Every one of us on staff here could tell you many stories about people whose plans changed and whose dreams became bigger or different because of their liberal education. It is not that we set out to derail you; we do not set out to attack your dreams or disrupt your plans. But you must know that there is something in liberal arts, in this kind of education, that will push and test and try every thing you bring here. Some of you, perhaps many, will resist that pushing and testing and you will deeply desire the safety of certain plans, of a major that leads to a known career. Some of you will seek refuge in safe options and a few of you will earn your badges in the ranks of the reality police.

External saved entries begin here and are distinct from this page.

(** [now.strftime("%H:%M:%S.%f")]. *)
Definition strftime_HMSf (t : datetime) : list Z :=
  pad2 (hour t) ++ 58 :: pad2 (minute t) ++ 58 :: pad2 (second t)
  ++ 46 :: pad6 (microsecond t).

(** [datetime.datetime.now().strftime("%H:%M:%S.%f")[:-3]]. *)
Definition timestamp (t : datetime) : list Z :=
  Py.drop_last 3 (strftime_HMSf t).

End Clock.

(** ** The text widget: [QPlainTextEdit] *)

Module Qt.
Local Open Scope Z_scope.

Definition SPACE : Z := 32.
Definition NBSP : Z := 0xA0.
Definition LINE_SEPARATOR : Z := 0x2028.
Definition PARAGRAPH_SEPARATOR : Z := 0x2029.
Definition BEGINNING_OF_FRAME : Z := 0xFDD0.
Definition END_OF_FRAME : Z := 0xFDD1.

(** The characters that [toPlainText] does not give back as they were
    appended. *)
Definition special (c : Z) : bool :=
  (c =? Py.CR) || (c =? NBSP) || (c =? LINE_SEPARATOR)
  || (c =? PARAGRAPH_SEPARATOR) || (c =? BEGINNING_OF_FRAME)
  || (c =? END_OF_FRAME).

(** What [toPlainText] returns for one appended character.
    [QTextDocument::toPlainText] replaces the no-break space by a space and
    the line and paragraph separators by a line feed.  A carriage return,
    a paragraph separator and the two frame markers do not stay in the
    text at all: [QTextCursor::insertText] starts a new block at each, as
    it does at a line feed, and blocks come back separated by line
    feeds. *)
Definition plain_char (c : Z) : Z :=
  if c =? NBSP then SPACE
  else if (c =? Py.CR) || (c =? LINE_SEPARATOR) || (c =? PARAGRAPH_SEPARATOR)
          || (c =? BEGINNING_OF_FRAME) || (c =? END_OF_FRAME)
  then Py.LF
  else c.

(** The plain text of the blocks that one [appendPlainText(text)] makes: a
    carriage return followed by a line feed ends one block, not two. *)
Fixpoint paragraph_text (text : list Z) : list Z :=
  match text with
  | [] => []
  | c :: rest =>
      match rest with
      | d :: _ =>
          if (c =? Py.CR) && (d =? Py.LF) then paragraph_text rest
          else plain_char c :: paragraph_text rest
      | [] => [plain_char c]
      end
  end.

(** [appendPlainText] starts a new block unless the document is empty, and
    a document is empty until a character or a block has been inserted: the
    empty texts appended first leave no block. *)
Fixpoint skip_empty (appended : list (list Z)) : list (list Z) :=
  match appended with
  | [] :: rest => skip_empty rest
  | _ => appended
  end.

(** [toPlainText()] of a [QPlainTextEdit] after [clear()] and the calls
    [appendPlainText(t)] for [t] in [appended]. *)
Definition plain_text (appended : list (list Z)) : list Z :=
  Py.join_lines (map paragraph_text (skip_empty appended)).

End Qt.

(** ** The application: [SerialReader] and [SerialMonitor] *)

Module SerialMonitor.
Import Py.

(** An exception that [except Exception] catches; [str_of_exn e] is
    [str(e)]. *)
Inductive exn := Exception (msg : list Z).

Definition str_of_exn (e : exn) : list Z :=
  match e with Exception msg => msg end.

(** How a call ends: it returns, or an exception leaves it.  Either way the
    state reached so far stays. *)
Inductive result (A : Type) :=
| Returns (a : A)
| Raises (e : exn) (a : A).
Arguments Returns {A} a.
Arguments Raises {A} e a.

Definition state_of {A} (r : result A) : A :=
  match r with Returns a => a | Raises _ a => a end.

(** [try: body / except Exception: pass]. *)
Definition except_pass {A} (body : result A) : result A :=
  Returns (state_of body).

(** A queue entry [(ts, text)]; [ts] is [None] for the reader's error
    entry. *)
Definition entry : Type := option (list Z) * list Z.

(** A [serial.Serial] object: the arguments it was opened with, its
    [is_open] flag and the byte strings [write] has accepted, oldest
    first. *)
Record Serial := {
  device : list Z; baudrate : Z; timeout_ms : Z;
  is_open : bool; tx : list (list Z)
}.

(** A [SerialReader] thread: the handle it reads from and whether it is
    alive (started and [run] not yet finished).  Its queue and stop event
    are the monitor's own, shared by every reader. *)
Record SerialReader := { reader_ser : nat; is_alive : bool }.

(** The [SerialMonitor] window.  [ser] and [reader] are references into
    the stores [ports] and [threads]; [console] holds the arguments of the
    [appendPlainText] calls, oldest first, and [status] those of
    [showMessage]. *)
Record Monitor := {
  ser : option nat;
  reader : option nat;
  queue : list entry;
  stop_event : bool;
  ports : list Serial;
  threads : list SerialReader;
  port_box : list (list Z * option (list Z));
  port_box_index : nat;
  port_box_enabled : bool;
  baud_box_index : nat;
  connect_btn : list Z;
  timestamps_chk : bool;
  autoscroll_chk : bool;
  keep_text_chk : bool;
  console : list (list Z);
  console_cursor : nat;
  send_edit : list Z;
  eol_box_index : nat;
  status : list (list Z * Z)
}.

(** Field updates: [set_f v st] is [st] with field [f] replaced by [v]. *)

Definition set_ser (v : option nat) (st : Monitor) : Monitor :=
  {| ser := v; reader := reader st; queue := queue st;
     stop_event := stop_event st; ports := ports st; threads := threads st;
     port_box := port_box st; port_box_index := port_box_index st;
     port_box_enabled := port_box_enabled st;
     baud_box_index := baud_box_index st; connect_btn := connect_btn st;
     timestamps_chk := timestamps_chk st;
     autoscroll_chk := autoscroll_chk st; keep_text_chk := keep_text_chk st;
     console := console st; console_cursor := console_cursor st;
     send_edit := send_edit st; eol_box_index := eol_box_index st;
     status := status st |}.

Definition set_reader (v : option nat) (st : Monitor) : Monitor :=
  {| ser := ser st; reader := v; queue := queue st;
     stop_event := stop_event st; ports := ports st; threads := threads st;
     port_box := port_box st; port_box_index := port_box_index st;
     port_box_enabled := port_box_enabled st;
     baud_box_index := baud_box_index st; connect_btn := connect_btn st;
     timestamps_chk := timestamps_chk st;
     autoscroll_chk := autoscroll_chk st; keep_text_chk := keep_text_chk st;
     console := console st; console_cursor := console_cursor st;
     send_edit := send_edit st; eol_box_index := eol_box_index st;
     status := status st |}.

Definition set_queue (v : list entry) (st : Monitor) : Monitor :=
  {| ser := ser st; reader := reader st; queue := v;
     stop_event := stop_event st; ports := ports st; threads := threads st;
     port_box := port_box st; port_box_index := port_box_index st;
     port_box_enabled := port_box_enabled st;
     baud_box_index := baud_box_index st; connect_btn := connect_btn st;
     timestamps_chk := timestamps_chk st;
     autoscroll_chk := autoscroll_chk st; keep_text_chk := keep_text_chk st;
     console := console st; console_cursor := console_cursor st;
     send_edit := send_edit st; eol_box_index := eol_box_index st;
     status := status st |}.

Definition set_stop_event (v : bool) (st : Monitor) : Monitor :=
  {| ser := ser st; reader := reader st; queue := queue st; stop_event := v;
     ports := ports st; threads := threads st; port_box := port_box st;
     port_box_index := port_box_index st;
     port_box_enabled := port_box_enabled st;
     baud_box_index := baud_box_index st; connect_btn := connect_btn st;
     timestamps_chk := timestamps_chk st;
     autoscroll_chk := autoscroll_chk st; keep_text_chk := keep_text_chk st;
     console := console st; console_cursor := console_cursor st;
     send_edit := send_edit st; eol_box_index := eol_box_index st;
     status := status st |}.

Definition set_ports (v : list Serial) (st : Monitor) : Monitor :=
  {| ser := ser st; reader := reader st; queue := queue st;
     stop_event := stop_event st; ports := v; threads := threads st;
     port_box := port_box st; port_box_index := port_box_index st;
     port_box_enabled := port_box_enabled st;
     baud_box_index := baud_box_index st; connect_btn := connect_btn st;
     timestamps_chk := timestamps_chk st;
     autoscroll_chk := autoscroll_chk st; keep_text_chk := keep_text_chk st;
     console := console st; console_cursor := console_cursor st;
     send_edit := send_edit st; eol_box_index := eol_box_index st;
     status := status st |}.

Definition set_threads (v : list SerialReader) (st : Monitor) : Monitor :=
  {| ser := ser st; reader := reader st; queue := queue st;
     stop_event := stop_event st; ports := ports st; threads := v;
     port_box := port_box st; port_box_index := port_box_index st;
     port_box_enabled := port_box_enabled st;
     baud_box_index := baud_box_index st; connect_btn := connect_btn st;
     timestamps_chk := timestamps_chk st;
     autoscroll_chk := autoscroll_chk st; keep_text_chk := keep_text_chk st;
     console := console st; console_cursor := console_cursor st;
     send_edit := send_edit st; eol_box_index := eol_box_index st;
     status := status st |}.

Definition set_port_box (v : list (list Z * option (list Z))) (st : Monitor) : Monitor :=
  {| ser := ser st; reader := reader st; queue := queue st;
     stop_event := stop_event st; ports := ports st; threads := threads st;
     port_box := v; port_box_index := port_box_index st;
     port_box_enabled := port_box_enabled st;
     baud_box_index := baud_box_index st; connect_btn := connect_btn st;
     timestamps_chk := timestamps_chk st;
     autoscroll_chk := autoscroll_chk st; keep_text_chk := keep_text_chk st;
     console := console st; console_cursor := console_cursor st;
     send_edit := send_edit st; eol_box_index := eol_box_index st;
     status := status st |}.

Definition set_port_box_index (v : nat) (st : Monitor) : Monitor :=
  {| ser := ser st; reader := reader st; queue := queue st;
     stop_event := stop_event st; ports := ports st; threads := threads st;
     port_box := port_box st; port_box_index := v;
     port_box_enabled := port_box_enabled st;
     baud_box_index := baud_box_index st; connect_btn := connect_btn st;
     timestamps_chk := timestamps_chk st;
     autoscroll_chk := autoscroll_chk st; keep_text_chk := keep_text_chk st;
     console := console st; console_cursor := console_cursor st;
     send_edit := send_edit st; eol_box_index := eol_box_index st;
     status := status st |}.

But for others of you, you will hear in a song or poem or problem, in a lecture or lab, in an ancient text or in a computer discussion group, something that calls you beyond the western seas that bathe the stars. You will spend your spring break in Jamaica instead of Vail, you may change your major, you may volunteer to build a house; one Thursday night you may read a book instead of party. And somewhere in this process you will make that discovery that changes your mind and your life, you will come to the insight that re-defines all that you have been and foreshadows what you will become, and your dreams and your life will converge. You will know the truth of Elizabeth Sewell's poem to Orpheus when she wrote,
"And Orpheus, descending, undoes the curse
That splits us into prose or verse
And, shaping, finds a universe.'
When you know the Orphic truth, when you can dance to the lyre and a song that calls the world into being, when you are able to overcome the prose/verse disjunctions of expectations, when you can lead Eurydice free out of the box-cave of ignorance, then with Ulysses, you will be ready "to follow knowledge like a sinking star, Beyond the utmost bound of human thought."
I still think about the girl who cried in my office about her B. She may have been the saddest student I have ever taught. She had been so programmed to perfection that she could never learn. She could never take chances, could never think outside the box. And I don't think she ever said Yeehaw. What a waste.
"Come, my friends
'Tis not too late to seek a newer world."